- _EXERCISE_:
Show, from the entries below, every line in which "Type" appears.
····················
(* ===== verification/Lifecycle.v ===== *)
(** * What creating and opening a queue guarantee

    Theorems on [Setup]: an opened handle satisfies what the theorems about
    every other component assume of it, and opening alters nothing; creation
    makes and syncs everything else before it publishes FORMAT, and what it
    publishes opens again. *)
From stdpp Require Import base numbers list option strings gmap.
From Stdlib Require Import Strings.Byte ZArith.
From S2P Require Import Prelude Math Names Format Cbor FsLinux FsRead FsDir StateMachine Ticket Layout Engine Logic Verified Queue Watermark Publish Consumer Quarantine Lease Inspect Recovery Phases Cursor Maintenance Pass Fsck Setup.
Open Scope string_scope.
Open Scope list_scope.

(** ** What successful results satisfy *)

Definition gives {A E : Type} (p : io (result A E)) (P : A -> Prop) : Prop := forall tr a, exec p tr (Ok a) -> P a.
Definition yields {A E : Type} (p : io (option (result A E))) (P : A -> Prop) : Prop :=
  forall tr a, exec p tr (Some (Ok a)) -> P a.

Lemma gives_lift {A E} (r : result A E) (P : A -> Prop) : (forall a, r = Ok a -> P a) -> gives (lift r) P.
Proof. intros HP tr a [_ E0]%exec_ret. by apply HP. Qed.
Lemma gives_err {A E} (e : E) (P : A -> Prop) : gives (Ret (Err e)) P.
Proof. by intros tr a [_ E0]%exec_ret. Qed.
Lemma gives_ret {A E} (a : A) (P : A -> Prop) : P a -> gives (Ret (Ok a : result A E)) P.
Proof. by intros HP tr b [_ [= ->]]%exec_ret. Qed.
Lemma gives_map_err {A E F} (f : E -> F) (m : io (result A E)) (P : A -> Prop) : gives m P -> gives (io_map_err f m) P.
Proof. intros Hm tr a Ha%exec_map_err_ok. by eapply Hm. Qed.
Lemma gives_bind {A B E} (m : io A) (f : A -> io (result B E)) (P : B -> Prop) : (forall a, gives (f a) P) -> gives (io_bind m f) P.
Proof. intros Hf tr b (t1 & t2 & a & _ & _ & H2)%exec_bind. by eapply Hf. Qed.
Lemma gives_try {A B E} (m : io (result A E)) (f : A -> io (result B E)) (P : B -> Prop) :
  (forall a, gives (f a) P) -> gives (io_try m f) P.
Proof. intros Hf tr b [(e & _ & E0)|(t1 & t2 & a & _ & _ & H2)]%exec_try; [done|]. by eapply Hf. Qed.
Lemma gives_sys {A E} c (f : Answer -> result A E) (P : A -> Prop) :
  (forall r a, f r = Ok a -> P a) -> gives (Sys c (fun r => Ret (f r))) P.
Proof. intros Hf [|[c' r] tr] a; [done|]. intros [_ [_ E0]%exec_ret]. by eapply Hf. Qed.
Lemma gives_any {A E} (p : io (result A E)) : gives p (fun _ => True).
Proof. done. Qed.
····················
- _RESPONSE_:
Definition gives {A E : Type} (p : io (result A E)) (P : A -> Prop) : Prop := forall tr a, exec p tr (Ok a) -> P a.
Definition yields {A E : Type} (p : io (option (result A E))) (P : A -> Prop) : Prop :=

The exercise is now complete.